Which lines run from the line with "stderr (snd (generate_report float_str" through the line with "(forall path, path <> lf ->" in the entries below? Print them exactly, both ends included, and nothing more.

Source information below:

(** X15: when the sources and the sinks work, one call of
    [generate_report] on the configured logger returns normally and adds
    its thirteen lines after what the terminal and the log file already
    hold; it removes nothing and touches no other file. *)
Theorem generate_report_appends (float_str : Q -> string) (env : Env)
    (cpu mem disk : Q) (lf : string) (w : World) :
  sources_ok env cpu mem disk ->
  fst (generate_report float_str env (configured_logger lf) w) = inr tt /\
  stderr (snd (generate_report float_str env (configured_logger lf) w))
  = stderr w ++ report_at float_str env (clock_reads w) /\
  fs (snd (generate_report float_str env (configured_logger lf) w)) !! lf
  = Some (default [] (fs w !! lf) ++ report_at float_str env (clock_reads w)) /\
  length (report_at float_str env (clock_reads w)) = 13%nat /\
  (forall path, path <> lf ->
     fs (snd (generate_report float_str env (configured_logger lf) w)) !! path
     = fs w !! path).
Proof.
  intros H. destruct w as [out files c r].
  rewrite (generate_report_clean float_str env cpu mem disk lf out files c r H).
  cbn [fst snd stderr fs clock_reads].
  split; [reflexivity|]. split; [reflexivity|].
  split; [apply lookup_insert_eq|]. split; [reflexivity|].
  intros path Hne. now rewrite lookup_insert_ne.
Qed.

Lemma generate_report_appends_witness :
  sources_ok Examples.env_ok (295 # 10) 50 (812 # 10) /\
  stderr (snd (generate_report Examples.float_str Examples.env_ok
                 (configured_logger "x.log") (mkWorld ["kept"%string] ∅ 0 0)))
  = ["kept"%string] ++ report_at Examples.float_str Examples.env_ok 0.
Proof.
  assert (H : sources_ok Examples.env_ok (295 # 10) 50 (812 # 10))
    by (repeat split; reflexivity).
  split; [exact H|].
  exact (proj1 (proj2 (generate_report_appends Examples.float_str Examples.env_ok
                         _ _ _ "x.log" (mkWorld ["kept"%string] ∅ 0 0) H))).
Defined.

(** X16: within one process the log file is opened once, so a second call
    of [generate_report] does not overwrite the first report: after two
    calls the terminal and the log file both hold the twenty-six lines of
    the two reports, in order. *)
Theorem report_twice_accumulates (float_str : Q -> string) (env : Env)
    (files : gmap string (list string)) (cpu mem disk : Q) :
  runs_clean env cpu mem disk ->
  fst (report_twice float_str env (mkWorld [] files 0 0)) = inr tt /\
  stderr (snd (report_twice float_str env (mkWorld [] files 0 0)))
  = report_at float_str env 1 ++ report_at float_str env 15 /\
  fs (snd (report_twice float_str env (mkWorld [] files 0 0)))
    !! log_filename (clock env 0%nat)
  = Some (report_at float_str env 1 ++ report_at float_str env 15) /\
  length (report_at float_str env 1 ++ report_at float_str env 15) = 26%nat /\
  report_at float_str env 1 = full_report float_str env.
Proof.
  intros (Hc & Hm & Hd & Hopen & Hw).
  assert (Hs : sources_ok env cpu mem disk) by (repeat split; assumption).
  unfold report_twice.
  rewrite bind_eval, module_body_eval, Hopen.
  rewrite bind_eval, (generate_report_clean _ _ _ _ _ _ _ _ _ _ Hs).
  rewrite (generate_report_clean _ _ _ _ _ _ _ _ _ _ Hs).
  cbn [fst snd stderr fs opened_content Nat.add].
  rewrite !lookup_insert_eq. cbn [default app].
  repeat split; reflexivity.
Qed.

Lemma report_twice_accumulates_witness :
  runs_clean Examples.env_ok (295 # 10) 50 (812 # 10) /\
  length (stderr (snd (report_twice Examples.float_str Examples.env_ok
                         (mkWorld [] ∅ 0 0)))) = 26%nat.
Proof.
  assert (H : runs_clean Examples.env_ok (295 # 10) 50 (812 # 10))
    by (repeat split; reflexivity).
  split; [exact H|].
  destruct (report_twice_accumulates Examples.float_str Examples.env_ok ∅ _ _ _ H)
    as (_ & H2 & _ & H4 & _).
  rewrite H2. exact H4.
Defined.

End of Source information.

Expected output
  stderr (snd (generate_report float_str env (configured_logger lf) w))
  = stderr w ++ report_at float_str env (clock_reads w) /\
  fs (snd (generate_report float_str env (configured_logger lf) w)) !! lf
  = Some (default [] (fs w !! lf) ++ report_at float_str env (clock_reads w)) /\
  length (report_at float_str env (clock_reads w)) = 13%nat /\
  (forall path, path <> lf ->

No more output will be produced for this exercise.